Work order: Two lines in the data below mark the range: the one with "radius root-find evaluates" and the one with "(zobs hm tdk". Return both, along with every line between them, exactly.

Input for this task:
BEGIN

(** From strip count 2^j the loop ends within 15 - j iterations, on a strip
    count 2^j' with j' <= 14, having evaluated the atmosphere at most five
    times at every point visited. *)
Lemma refro_simpson_terminates (fuel j : nat) (n : Z) (refold fo fe : D) (evals : nat) :
  (3 <= j <= 14)%nat -> (15 <= fuel + j)%nat -> (1 <= n <= 2)%Z ->
  exists (refp : D) (is' : Z) (evals' : nat),
    refro_simpson fuel A k sk0 z0 zrange fb ff tol (2 ^ Z.of_nat j) n refold fo fe evals
      = Some (refp, is', evals') /\
    strip_count is' /\
    (Z.of_nat evals' <= Z.of_nat evals
                        + 5 * (simpson_points (2 ^ Z.of_nat j) n + 16384 - 2 ^ Z.of_nat j))%Z.
Proof.
  revert j n refold fo fe evals.
  induction fuel as [| fuel IH]; intros j n refold fo fe evals Hj Hfuel Hn; [lia |].
  cbn [refro_simpson].
  set (is_ := (2 ^ Z.of_nat j)%Z).
  assert (His : (8 <= is_ <= 16384)%Z).
  { unfold is_. split.
    - change 8%Z with (2 ^ 3)%Z. apply Z.pow_le_mono_r; lia.
    - change 16384%Z with (2 ^ 14)%Z. apply Z.pow_le_mono_r; lia. }
  set (r := if (k =? 1)%Z then a_r0 A else a_rt A).
  set (h := div zrange (of_int is_)).
  set (l := for_range (Z.to_nat is_) 1 is_ n).
  pose proof (refro_pass_evals A k sk0 z0 h n l (mkQuadrature r fo fe evals)) as Hev.
  cbn [q_evals] in Hev.
  set (q := fold_left (refro_point A k sk0 z0 h n) l (mkQuadrature r fo fe evals)) in *.
  assert (Hl : (Z.of_nat (length l) <= simpson_points is_ n)%Z).
  { pose proof (for_range_length (Z.to_nat is_) 1 is_ n Hn ltac:(lia) ltac:(lia)) as H.
    fold l in H. unfold simpson_points. clearbody l is_.
    destruct (Z.eqb_spec n 1) as [-> | Hne]; [lia |].
    assert (n = 2)%Z by lia. subst n.
    clear - H His. apply Z.div_le_lower_bound; lia. }
  set (refp := div (mul h (add (add (add fb (mul (lit 4) (q_fo q))) (mul (lit 2) (q_fe q))) ff)) (lit 3)).
  destruct (ltb tol (fabs (sub refp refold)) && (is_ <? ISMAX)%Z) eqn:Hcont.
  - apply andb_prop in Hcont. destruct Hcont as [_ Hlt].
    apply Z.ltb_lt in Hlt. unfold ISMAX in Hlt.
    assert (Hj' : (j < 14)%nat).
    { destruct (Nat.eq_dec j 14) as [-> | ]; [| lia].
      unfold is_ in Hlt. change (2 ^ Z.of_nat 14)%Z with 16384%Z in Hlt. lia. }
    assert (Hdouble : (is_ + is_)%int = (2 ^ Z.of_nat (S j))%Z).
    { unfold Int32.add. rewrite wrap_small by lia.
      rewrite Nat2Z.inj_succ, Z.pow_succ_r by lia. unfold is_. lia. }
    rewrite Hdouble.
    destruct (IH (S j) 2%Z refp (lit 0) (add (q_fe q) (q_fo q)) (q_evals q))
      as (refp' & is' & evals' & Heq & Hstrip & Hbound); [lia | lia | lia |].
    exists refp', is', evals'. split; [exact Heq | split; [exact Hstrip |]].
    rewrite Nat2Z.inj_succ, Z.pow_succ_r in Hbound by lia. fold is_ in Hbound.
    unfold simpson_points in Hbound. change (2 =? 1)%Z with false in Hbound. cbv iota in Hbound.
    replace (2 * is_ / 2)%Z with is_ in Hbound
      by (rewrite Z.mul_comm, Z.div_mul; lia).
    lia.
  - exists refp, is_, (q_evals q). split; [reflexivity | split].
    + exists j. split; [lia | reflexivity].
    + lia.
Qed.

(** More fuel does not change a result that was reached. *)
Lemma refro_simpson_fuel (fuel : nat) (is_ n : Z) (refold fo fe : D) (evals : nat) r :
  refro_simpson fuel A k sk0 z0 zrange fb ff tol is_ n refold fo fe evals = Some r ->
  forall extra : nat,
    refro_simpson (fuel + extra) A k sk0 z0 zrange fb ff tol is_ n refold fo fe evals = Some r.
Proof.
  revert is_ n refold fo fe evals.
  induction fuel as [| fuel IH]; intros is_ n refold fo fe evals H extra; [discriminate |].
  cbn [refro_simpson Nat.add] in *.
  match goal with |- (if ?c then _ else _) = _ => destruct c end.
  - apply IH, H.
  - exact H.
Qed.

End RefroSimpson.

(** C3: for every argument tuple and every interpretation of the
    floating-point operations, [palRefro] returns: twelve iterations of the
    strip-doubling loop are enough in each of the two passes and more change
    nothing.  Each pass ends on a strip count among 8, 16, ..., 16384, the
    radius root-find evaluates the atmosphere at most 4 times, and the whole
    call evaluates the atmosphere model at most 163834 times. *)
Theorem palRefro_bounded_termination {D : Type} {AR : Arith D} {LM : Libm D}
    (zobs hm tdk pmb rh wl phi tlr eps : D) :
  exists (ref : D) (is1 is2 : Z) (evals : nat),
    (forall extra : nat,
       palRefro_run (12 + extra) zobs hm tdk pmb rh wl phi tlr eps
       = Some (ref, (is1, is2), evals)) /\
    palRefro zobs hm tdk pmb rh wl phi tlr eps = Some ref /\
    strip_count is1 /\ strip_count is2 /\
    (Z.of_nat evals <= 163834)%Z /\
    (forall (A : @Atmosphere D) k w rg dr n,
       snd (refro_find_r 4 A k w rg dr n) <= n + 4)%nat.
Proof.
  assert (Hrun : exists (ref : D) (is1 is2 : Z) (evals : nat),
             (forall extra : nat,
                palRefro_run (12 + extra) zobs hm tdk pmb rh wl phi tlr eps
                = Some (ref, (is1, is2), evals)) /\
             strip_count is1 /\ strip_count is2 /\ (Z.of_nat evals <= 163834)%Z).
  { unfold palRefro_run, refro_integrate.
    set (zobs1 := palDrange zobs).
    set (zobs2 := DMIN (fabs zobs1) (lit 1.623156204)).
    match goal with
    | |- context [refro_setup ?a ?b ?c ?d ?e ?f ?g ?h] =>
        set (s := refro_setup a b c d e f g h)
    end.
    match goal with
    | |- context [refro_simpson _ _ 1 _ _ _ _ _ ?t] => set (tol := t)
    end.
    destruct (refro_simpson_terminates (s_atm s) 1 (s_sk0 s) zobs2
                (sub (s_zt s) zobs2) (s_f0 s) (s_ft s) tol
                12 3 1 (lit 1) (lit 0) (lit 0) 4)
      as (reft & is1 & evals1 & E1 & S1 & B1); [lia | lia | lia |].
    destruct (refro_simpson_terminates (s_atm s) 2 (s_sk0 s) (s_zts s)
                (sub (s_zs s) (s_zts s)) (s_fts s) (s_fs s) tol
                12 3 1 (lit 1) (lit 0) (lit 0) evals1)
      as (refp & is2 & evals2 & E2 & S2 & B2); [lia | lia | lia |].
    change (2 ^ Z.of_nat 3)%Z with 8%Z in *.
    unfold simpson_points in B1, B2. cbn in B1, B2.
    exists (if ltb zobs1 (lit 0) then neg (add reft refp) else add reft refp),
           is1, is2, evals2.
    split; [| split; [exact S1 | split; [exact S2 | lia]]].
    intros extra.
    rewrite (refro_simpson_fuel _ _ _ _ _ _ _ _ _ _ _ _ _ _ _ _ E1 extra).
    rewrite (refro_simpson_fuel _ _ _ _ _ _ _ _ _ _ _ _ _ _ _ _ E2 extra).
    reflexivity. }
  destruct Hrun as (ref & is1 & is2 & evals & Hrun & S1 & S2 & B).
  exists ref, is1, is2, evals.
  split; [exact Hrun | split; [| split; [exact S1 | split; [exact S2 | split; [exact B |]]]]].
  - unfold palRefro. specialize (Hrun 0%nat). cbn [Nat.add] in Hrun.
    rewrite Hrun. reflexivity.
  - intros A k w rg dr n. apply refro_find_r_evals.
Qed.

(* ================================================================== *)
(** * The refraction integration: clamping of the arguments (C10) *)
(* ================================================================== *)

Lemma DMAX_some (a b : R) : DMAX (Some a) (Some b) = Some (Rmax a b).
Proof.
  unfold DMAX, Rmax. cbn. unfold Rltb.
  destruct (Rlt_dec b a), (Rle_dec a b); try reflexivity; lra.
Qed.


Lemma DMIN_some (a b : R) : DMIN (Some a) (Some b) = Some (Rmin a b).
Proof.
  unfold DMIN, Rmin. cbn. unfold Rltb.
  destruct (Rlt_dec a b), (Rle_dec a b); try reflexivity; try lra.
  f_equal. lra.
Qed.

END

Exercise output:
    radius root-find evaluates the atmosphere at most 4 times, and the whole
    call evaluates the atmosphere model at most 163834 times. *)
Theorem palRefro_bounded_termination {D : Type} {AR : Arith D} {LM : Libm D}
    (zobs hm tdk pmb rh wl phi tlr eps : D) :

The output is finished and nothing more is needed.